Absorbance readings were performed using a UV/Vis spectrophotometer (model UV-M51; BEL Engineering, Monza, Italy) at wavelengths of 480, 645, and 665 nm in 10 mm cuvettes. The concentrations of chlorophyll a, chlorophyll b, chlorophyll total, and carotenoids were calculated using the equations proposed by Wellburn [25]. In addition, the chlorophyll a/b ratio and the total chlorophyll-to-carotenoid ratio were calculated.

2.6. Leaf Thermography

Thermal images of the leaf surface were captured from the third and fourth leaf pairs, counted from the apex to the base of the stem, using a FLIR E8 WIFI thermal camera (FLIR Systems^®, Wilsonville, OR, USA). The camera was positioned vertically 90 cm from the leaves. Image acquisition was conducted between 08:30 and 09:00 AM (Brasília time, Brazil). The images were processed using FLIR Thermal Studio Suite software, version 2.0.x (Copyright^®, 2024, Thousand Oaks, CA, USA).

2.7. Determination of Polyamine Concentration

Samples of 300 mg of fresh mass were freeze-dried and homogenized with 0.6 mL of 5% (v/v) perchloric acid (Merck^®, Darmstadt, Germany), incubated on ice for 1 h, and centrifuged at 16,000× g for 20 min at 4 °C. The free polyamines (PAs) were then dansylated. For this, 40 µL of the extract were mixed with 20 µL of 1.7-diaminoheptane (DAH) at 0.05 mM (used as an internal standard), 50 µL of saturated sodium bicarbonate solution (NaHCO₃), and 100 µL of dansyl chloride (5 mg mL⁻¹ in acetone; 1.8 mM) (Merck^®).

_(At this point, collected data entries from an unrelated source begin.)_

(** * Duplicate-event detector of the CampusEvents backend

    A shallow embedding of [utils/duplicateDetection.js] (class
    [DuplicateEventDetector]), of the routes of [routes/events.js] that
    create an event, check a draft for duplicates and register a user
    ([router.post('/')], [router.post('/check-duplicates')] and
    [router.post('/:id/register')]) and of the virtuals and methods of
    [models/Event.js] that these read, followed by the properties of the
    detector that the design document states and by further properties
    of the code.

    Conventions of the embedding.

    - JavaScript numbers are modelled as exact rationals ([Q]); equalities
      between computed numbers are stated with [==].  Instants are the
      millisecond counts that [new Date(x)] denotes ([Z]).
    - JavaScript strings are modelled as [string], read as sequences of
      code units below 256 (the Latin-1 range), on which [toLowerCase]
      acts unit by unit.  Outside of that range lower-casing can lengthen
      a text; a statement that depends on the lengths of the words of a
      text is made on the lower-cased text, from which the code takes
      the words, or uses only that a word is not shortened.
    - [calculateDistance] (the haversine formula) is built from
      [Math.sin], [Math.cos], [Math.atan2] and [Math.sqrt]; it has no
      rational model and is a parameter of the development.
    - A JavaScript exception is a value of [Exn]; a computation that may
      throw has type [result A].
    - An object field that the code dereferences and that a stored
      document may lack ([venue], [dateTime], [organizer]) is an
      [option]; dereferencing [None] throws a [TypeError].  A text field
      that is missing behaves like the empty string in every function
      below (both are falsy), so text fields are plain strings. *)

From Stdlib Require Import QArith Qround Qabs ZArith Arith List String Ascii Bool.
From Stdlib Require Import Lia Lqa Sorted Permutation DecimalString.
Import ListNotations.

The samples were incubated in the dark at 70 °C for 50 min. Excess dansyl chloride was removed by adding 25 µL of proline solution (100 mg mL⁻¹), followed by incubation at room temperature in the dark for 30 min. The dansylated PAs were extracted with 200 µL of toluene, and 175 µL of the organic (non-polar) phase containing the PAs were collected, evaporated under a nitrogen stream, and resuspended in 175 µL of absolute acetonitrile.

Identification and quantification of the PAs were performed using high-performance liquid chromatography (HPLC), with a reverse-phase C18 column (Shimadzu Shim-pack CLC ODS, 5 µm). The mobile phase consisted of 10% acetonitrile in water (pH 3.5, adjusted with 1 N HCl) as solvent A, and absolute acetonitrile as solvent B. Peak areas and retention times of the PAs were compared with commercial standards of putrescine (Put), spermidine (Spd), and spermine (Spm) (Sigma-Aldrich^®, St. Louis, MO, USA). Polyamines were determined through an estimate of dry mass.

2.8. Anatomy and Micromorphometry of Leaf, Stem, and Root

For anatomical characterization, samples of leaf, stem, and root tissues were fixed in a 50% FAA solution (formalin, acetic acid, and ethyl alcohol) following the protocol described by Johansen [26] for 48 h. Subsequently, the samples were dehydrated in a graded ethanol series composed of 30%, 40%, 50%, 60%, and 70% ethanol for one hour each, followed by further dehydration in 80%, 90%, 95%, and 100% ethanol for two hours each at 4 °C. After dehydration, the samples were embedded in Historesin^® (Leica Instruments, Heidelberg, Germany), according to the manufacturer’s recommendations. Transverse sections with a thickness of 6 µm were obtained using a rotary microtome (Lupetec^® model MRP2015, São Carlos, Brazil). These sections were mounted on glass slides and stained with toluidine blue solution at 0.05% and pH 4.0, as described by O’Brien and McCully [27], for eight minutes.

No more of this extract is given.